Tous les membres de l’Opus Dei éprouvent ce même besoin de sainteté et d’apostolat. C’est aussi pourquoi, dans l’Œuvre, il n’y a ni grades ni catégories entre les membres. Ce qu’il y a, c’est une multiplicité de situations personnelles – la situation que chacun occupe dans le monde – auxquelles s’accommode une seule et même vocation spécifique et divine : l’appel à se donner, à s’engager personnellement, en toute liberté et sous sa propre responsabilité, dans l’accomplissement de la volonté de Dieu manifestée à chacun d’entre nous.

Comme vous pouvez le voir, le phénomène pastoral de l’Opus Dei naît d’en bas, c’est-à-dire du sein de la vie ordinaire du chrétien qui vit et travaille à côté des autres hommes. Il n’est pas dans la ligne d’une « mondanisation » – désacralisation – de la vie monastique ou religieuse.
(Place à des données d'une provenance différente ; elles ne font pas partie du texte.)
(** The fields that were resolved leave the differences. *)
Definition settle_field (model : str) (differences : differences_map) (ratioType : str) : differences_map :=
  match obj_get model differences with
  | None => differences
  | Some diffs =>
      if has_own diffs ratioType then
        let diffs := obj_delete ratioType diffs in
        match diffs with [] => obj_delete model differences | _ => obj_set model diffs differences end
      else differences
  end.
Definition settle (differences : differences_map) (resolutions : resolutions_map) : differences_map :=
  fold_left (fun differences (e : str * model_resolution) => fold_left (settle_field e.1) (map fst e.2) differences) resolutions differences.

Definition set_resolutions (st : sync_state) (resolutions : resolutions_map) : sync_state :=
  SyncState (ss_differences st) resolutions (ss_modelRatios st) (ss_conflicts st) (ss_pending st).

Definition start_sync (st : sync_state) : result exn sync_state :=
  updates ← performSync (ss_resolutions st) (parsed_ratios (ss_modelRatios st));
  Ok (SyncState (ss_differences st) (ss_resolutions st) (ss_modelRatios st) (ss_conflicts st) (Some updates)).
Ce n’est pas le dernier stade du rapprochement des religieux avec le monde.

Celui qui reçoit la vocation à l’Opus Dei acquiert une vue nouvelle des choses qui l’entourent : lumières nouvelles dans ses rapports sociaux, dans sa profession, dans ses préoccupations, dans ses tristesses et dans ses joies. Mais pas un moment il ne cesse de vivre au milieu de tout cela ; et l’on ne saurait en aucune manière parler d’adaptation au monde ou à la société moderne : on ne s’adapte pas à ce que l’on a en propre, on y est. La vocation reçue est pareille à celle qui naît dans l’âme de ces pêcheurs, paysans, commerçants ou soldats qui, assis près de Jésus en Galilée, l’entendaient dire : Soyez parfaits comme votre Père céleste est parfait (Mt 5, 48).

Je le répète, cette sainteté que recherche le membre de l’Opus Dei, est la sainteté propre au chrétien, sans plus : c’est-à-dire celle à laquelle tout chrétien est appelé et qui implique que l’on obéisse intégralement aux exigences de la foi. La perfection évangélique ne nous intéresse pas : elle est considérée comme le propre des religieux et de certaines institutions assimilées aux religieux ; et beaucoup moins encore ce qu’on appelle la vie de perfection évangélique, qui se réfère canoniquement à l’état religieux.

Le chemin de la vocation religieuse me semble béni et nécessaire dans l’Église, et qui ne l’estimerait point n’aurait pas l’esprit de l’Œuvre. Mais ce chemin n’est pas le mien, ni celui des membres de l’Opus Dei. On peut dire qu’en venant à l’Œuvre, tous et chacun d’eux l’ont fait à la condition expresse de ne pas changer d’état. Le caractère qui nous est spécifique est de sanctifier notre état personnel dans le monde et, pour chacun des membres de se sanctifier au lieu même de sa rencontre avec le Christ : tel est l’engagement que prend chaque membre en vue de réaliser les fins de l’Opus Dei.